**Assigned task**. Within these records, how many lines hold "hash"? Give the number alone.

**Supplied material**.
Lemma run_call_inv s c p s' : inv s → calls s !! c = Some p → run_call c p s = Some s' → inv s'.
Proof.
  intros Hi Hc. pose proof (inv_phase s Hi c p Hc) as Hok.
  assert (Hl : ∀ h, leads p = Some h → led s h c) by (intros; by exists p).
  destruct p; cbn; intros; simplify_eq; cbn in Hok;
    try (apply goto_inv; [done|by rewrite Hc|done|done]).
  - apply goto_inv; [done|rewrite Hc| |]; destruct (disk s !! h) eqn:E; try done.
    by eapply inv_disk.
  - by eapply join_inv.
  - destruct (disk s !! h) as [b|] eqn:E.
    + apply broadcast_inv; auto. intros b' [= <-]. by eapply inv_disk.
    + apply (goto_inv _ c (Fetch h)); try done; [|by cbn; rewrite Hc].
      apply (disk_inv s (disk s) (<[h := S (default 0 (fetches s !! h))]> (fetches s)) Hi).
      by apply inv_disk.
  - apply (goto_inv _ c (Persisted h b)); try done; [|by cbn; rewrite Hc].
    apply (disk_inv s (<[h := b]> (disk s)) (fetches s) Hi). by apply insert_disk_ok.
  - apply broadcast_inv; auto. by intros b' [= <-].
Qed.

Lemma step_inv s e s' : inv s → step s e = Some s' → inv s'.
Proof.
  intros Hi. destruct e as [c h|c|c r|c|c|h|h b]; cbn.
  - destruct (calls s !! c) eqn:Hc; [done|]. intros [= <-]. apply goto_inv; by rewrite ?Hc.
  - destruct (calls s !! c) eqn:Hc; [|done]. by apply run_call_inv.
  - destruct (calls s !! c) as [[]|] eqn:Hc; try done. cbn. intros [= <-]. unfold fetched, verify.
    destruct r as [b|e]; [case_bool_decide|]; try (apply broadcast_inv; [done|by eexists|done]).
    apply goto_inv; by rewrite ?Hc.
  - destruct (calls s !! c) as [p|] eqn:Hc; [|done]. cbn.
    assert (Hl : ∀ h, leads p = Some h → led s h c) by (intros; by exists p).
    pose proof (inv_phase s Hi c p Hc). destruct p; cbn; intros; simplify_eq;
      try (apply goto_inv; by rewrite ?Hc). by apply drop_leader_inv; auto.
  - destruct (calls s !! c) as [p|] eqn:Hc; [|done]. cbn.
    assert (Hl : ∀ h, leads p = Some h → led s h c) by (intros; by exists p).
    destruct p; cbn; intros; simplify_eq;
      try (apply goto_inv; by rewrite ?Hc); by apply drop_leader_inv; auto.
  - intros [= <-]. apply (disk_inv s (delete h (disk s)) (fetches s) Hi).
    intros h' b' [_ ?]%lookup_delete_Some.
    by eapply inv_disk.
  - case_bool_decide; [|done]. intros [= <-].
    apply (disk_inv s (<[h := b]> (disk s)) (fetches s) Hi). by apply insert_disk_ok.
Qed.

Lemma flight_inv es s s' : inv s → run es s = Some s' → inv s'.
Proof.
  revert s. induction es as [|e es IH]; cbn; intros s Hi; [by intros [= <-]|].
  intros (s1&H1&H2)%bind_Some. eauto using step_inv.
Qed.

Lemma init_inv d : (∀ h b, d !! h = Some b → sha256 b = h) → inv (init d).
Proof. intros Hd. split; unfold init, led; cbn; intros; set_solver. Qed.

(** The single flight is safe, whatever joins, fails, is cancelled, evicted
    or written beside it: an in-flight entry exists exactly while some call is
    the leader of its hash, a hash never has two leaders, every waiter's sender
    is in the slot of a live leader, and every call that returned bytes returned
    bytes with the hash it asked for. *)
Theorem singleflight_safe d es s :
  (∀ h b, d !! h = Some b → sha256 b = h) → run es (init d) = Some s →
  (∀ h, is_Some (inflight s !! h) ↔ ∃ c, led s h c) ∧
  (∀ h c c', led s h c → led s h c' → c = c') ∧
  (∀ h c, calls s !! c = Some (Wait h) → c ∈ slot s h ∧ ∃ c', led s h c') ∧
  (∀ h c b, calls s !! c = Some (Done h (Ok b)) → sha256 b = h).
Proof.
  intros Hd Hrun. pose proof (flight_inv _ _ _ (init_inv d Hd) Hrun) as Hi.
  split; [|split; [by apply inv_one|split]].
  - intros h. split; [intros [l Hl]; by apply (inv_held s Hi h l)|]. intros [c Hc].
    destruct (inflight s !! h) eqn:E; [by eexists|]. by destruct (inv_free s Hi h E c).
  - intros h c Hc. unfold slot. destruct (inflight s !! h) as [l|] eqn:E.
    + destruct (inv_held s Hi h l E) as (_&?&Hall). auto.
    + by destruct (inv_free s Hi h E c).
  - intros h c b Hc. by apply (inv_phase s Hi c _ Hc).
Qed.

(** ** No call is stuck *)

Definition finished (p : phase) : bool := match p with Done _ _ | Gone _ => true | _ => false end.

(** The events of the calls themselves: their awaits complete or fail. *)
Definition own (e : event) : bool :=
  match e with ERun _ | EFetched _ _ | EIoError _ => true | _ => false end.

(** A leader never waits for anyone. *)
Lemma leader_moves s h c : led s h c → ∃ e, own e = true ∧ is_Some (step s e).
Proof.
  intros (p&Hc&Hl). destruct p; try done.
  - exists (ERun c). cbn. rewrite Hc. cbn. eauto.
  - exists (EFetched c (Err ChunkStoreError.Cache)). cbn. rewrite Hc. cbn. eauto.
  - exists (ERun c). cbn. rewrite Hc. cbn. eauto.
  - exists (ERun c). cbn. rewrite Hc. cbn. eauto.
Qed.

Lemma unfinished_moves s c p :
  inv s → calls s !! c = Some p → finished p = false → ∃ e, own e = true ∧ is_Some (step s e).
Proof.
  intros Hi Hc Hp. destruct (leads p) as [h|] eqn:El; [by eapply leader_moves; exists p|].
  destruct p; try done; try (exists (ERun c); cbn; rewrite Hc; cbn; by eauto).
  destruct (inflight s !! h) as [l|] eqn:E; [|by destruct (inv_free s Hi h E c)].
  destruct (inv_held s Hi h l E) as (_&[c' ?]&_). by eapply leader_moves.
Qed.

(** *** How long the calls can go on *)

Definition weight (f : phase → nat) (m : gmap nat phase) : nat :=
  map_fold (fun _ p acc => f p + acc) 0 m.

Lemma weight_insert f m c p : m !! c = None → weight f (<[c := p]> m) = f p + weight f m.
Proof. intros H. unfold weight. rewrite map_fold_insert_L; [done|lia|done]. Qed.

Lemma weight_delete f m c p : m !! c = Some p → weight f m = f p + weight f (delete c m).
Proof.
  intros H. rewrite <- (insert_delete_id m c p H) at 1. apply weight_insert, lookup_delete_eq.
Qed.

Lemma weight_update f m c p p' :
  m !! c = Some p → weight f (<[c := p']> m) + f p = weight f m + f p'.
Proof.
  intros H. rewrite (weight_delete f m c p H), (weight_delete f (<[c := p']> m) c p').
  - rewrite delete_insert_eq. lia.
  - apply lookup_insert_eq.
Qed.

(** Pointwise change by at most [k]. *)
Lemma weight_le f k m m' :
  (∀ c, match m !! c, m' !! c with
        | Some p, Some p' => f p' ≤ f p + k
        | None, None => True
        | _, _ => False
        end) → weight f m' ≤ weight f m + k * size m.
Proof.
  revert m'. induction m as [|c p m Hc IH] using map_ind; intros m' Hall.
  - assert (m' = ∅) as ->; [|lia]. apply map_eq. intros c. specialize (Hall c).
    rewrite lookup_empty in *. by destruct (m' !! c).
  - pose proof (Hall c) as H. rewrite lookup_insert_eq in H. destruct (m' !! c) as [p'|] eqn:E; [|done].
    rewrite (weight_delete f m' c p' E), weight_insert, map_size_insert_None by done.
    enough (weight f (delete c m') ≤ weight f m + k * size m) by lia. apply IH. intros c'. specialize (Hall c').
    destruct (decide (c' = c)) as [->|Hne]; [by rewrite Hc, lookup_delete_eq|].
    by rewrite lookup_insert_ne, lookup_delete_ne in * by done.
Qed.

(** The awaits a call has left at most, if it is not sent back. *)
Definition rank (p : phase) : nat :=
  match p with
  | Fast _ | Dropped _ => 8
  | Join _ => 7
  | Look _ => 6
  | Fetch _ => 5
  | Persist _ _ => 4
  | Persisted _ _ => 3
  | Wait _ => 2
  | Sent _ _ => 1
  | Done _ _ | Gone _ => 0
  end.

(** A leader that fails sends its waiters back but ends itself, which counts
    for [k], more than all of that. *)
Definition cost (k : nat) (p : phase) : nat := if finished p then 0 else k + rank p.

Lemma size_notify h q l m : size (notify h q l m) = size m.
Proof.
  unfold notify. revert m. induction l as [|x l IH]; intros m; cbn [fold_left]; [done|].
  rewrite IH. case_bool_decide; [|done]. by rewrite map_size_insert_Some by by eexists.
Qed.

Lemma goto_cost k s c p p' :
  calls s !! c = Some p → cost k p' < cost k p →
  weight (cost k) (calls (goto c p' s)) < weight (cost k) (calls s) ∧
  size (calls (goto c p' s)) = size (calls s).
Proof.
  intros Hc Hlt. cbn. pose proof (weight_update (cost k) (calls s) c p p' Hc).
  rewrite map_size_insert_Some by by eexists. lia.
Qed.

Lemma release_cost k s c h q p p' :
  calls s !! c = Some p → leads p = Some h → q ≠ Wait h → finished p' = true →
  6 * size (calls s) ≤ k →
  weight (cost k) (calls (release c h q p' s)) < weight (cost k) (calls s) ∧
  size (calls (release c h q p' s)) = size (calls s).
Proof.
  intros Hc Hl Hq Hp' Hk. cbn. set (m := notify h q (slot s h) (calls s)).
  assert (Hm : m !! c = Some p).
  { unfold m. rewrite lookup_notify by done. rewrite bool_decide_eq_false_2; [done|].
    intros [E _]. rewrite Hc in E. by simplify_eq. }
  pose proof (weight_update (cost k) m c p p' Hm) as Hu.
  assert (Hle : weight (cost k) m ≤ weight (cost k) (calls s) + 6 * size (calls s)).
  { apply weight_le. intros c'. unfold m. rewrite lookup_notify by done.
    case_bool_decide as Hb; [|destruct (calls s !! c'); lia]. destruct Hb as [-> _].
    unfold cost. cbn. destruct (finished q), q; cbn; lia. }
  rewrite map_size_insert_Some by by eexists. unfold m at 2. rewrite size_notify.
  unfold cost in Hu at 2 4. rewrite Hp' in Hu. destruct p; cbn in *; simplify_eq; lia.
Qed.

Lemma own_cost k s e s' :
  own e = true → step s e = Some s' → 6 * size (calls s) ≤ k →
  weight (cost k) (calls s') < weight (cost k) (calls s) ∧ size (calls s') = size (calls s).
Proof.
  intros He Hs Hk.
  destruct e as [|c|c r|c| | |]; try done; cbn in Hs; apply bind_Some in Hs as (p&Hc&Hs).
  - destruct p; cbn in Hs; simplify_eq; try (apply (goto_cost k _ c _ _ Hc); cbn; lia).
    + apply (goto_cost k _ c _ _ Hc). destruct (disk s !! h); cbn; lia.
    + apply (goto_cost k (s <| inflight := <[h := slot s h ++ [c]]> (inflight s) |>) c _ _ Hc).
      case_bool_decide; cbn; lia.
    + destruct (disk s !! h); [by apply (release_cost k _ c _ _ _ _ Hc)|].
      apply (goto_cost k (s <| fetches := <[h := S (default 0 (fetches s !! h))]> (fetches s) |>)
        c _ (Fetch h) Hc). cbn. lia.
    + by apply (release_cost k _ c _ _ _ _ Hc).
  - destruct p; simplify_eq. unfold fetched. destruct (verify h r).
    + apply (goto_cost k _ c _ _ Hc). cbn. lia.
    + by apply (release_cost k _ c _ _ _ _ Hc).
  - destruct p; cbn in Hs; simplify_eq; try (apply (goto_cost k _ c _ _ Hc); cbn; lia).
    by apply (release_cost k _ c _ _ _ _ Hc).
Qed.

Lemma own_bounded k es s s' :
  forallb own es = true → run es s = Some s' → 6 * size (calls s) ≤ k →
  length es ≤ weight (cost k) (calls s).
Proof.
  revert s. induction es as [|e es IH]; intros s Ho Hr Hk; cbn; [lia|].
  cbn in Ho, Hr. bool_prop. apply bind_Some in Hr as (s1&Hs&Hr).
  destruct (own_cost k s e s1) as [Hlt Hsz]; try done.
  specialize (IH s1 ltac:(done) Hr ltac:(lia)). lia.
Qed.

Lemma weight_bound k m : weight (cost k) m ≤ (k + 8) * size m.
Proof.
  induction m as [|c p m Hc IH] using map_ind.
  { unfold weight. rewrite map_fold_empty. lia. }
  rewrite weight_insert, map_size_insert_None by done.
  assert (cost k p ≤ k + 8) by (unfold cost; destruct p; cbn; lia). lia.
Qed.

(** C19. No call of the single flight is ever stuck, also after cancelled and
    failed leaders.  In every reachable state with n calls, as long as some
    call has neither returned nor been dropped, one of the calls can take a
    step; and the calls can take at most (6n + 8)n steps in all, whether their
    fetches and file operations succeed or fail.  So every call returns. *)
Theorem singleflight_no_wedge d es s es' s' :
  (∀ h b, d !! h = Some b → sha256 b = h) → run es (init d) = Some s →
  forallb own es' = true → run es' s = Some s' →
  let n := size (calls s) in
  length es' ≤ (6 * n + 8) * n ∧
  ((∀ e, own e = true → step s' e = None) →
   ∀ c p, calls s' !! c = Some p → finished p = true).
Proof.
  intros Hd Hrun Ho Hrun' n. split.
  - etrans; [by eapply (own_bounded (6 * n))|]. apply weight_bound.
  - intros Hstuck c p Hc. destruct (finished p) eqn:Hp; [done|].
    assert (Hi : inv s') by (eapply flight_inv; [eapply flight_inv; [by apply init_inv|]|]; done).
    destruct (unfinished_moves s' c p Hi Hc Hp) as (e&He&[x Hx]). by rewrite Hstuck in Hx.
Qed.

**Your solution**. 2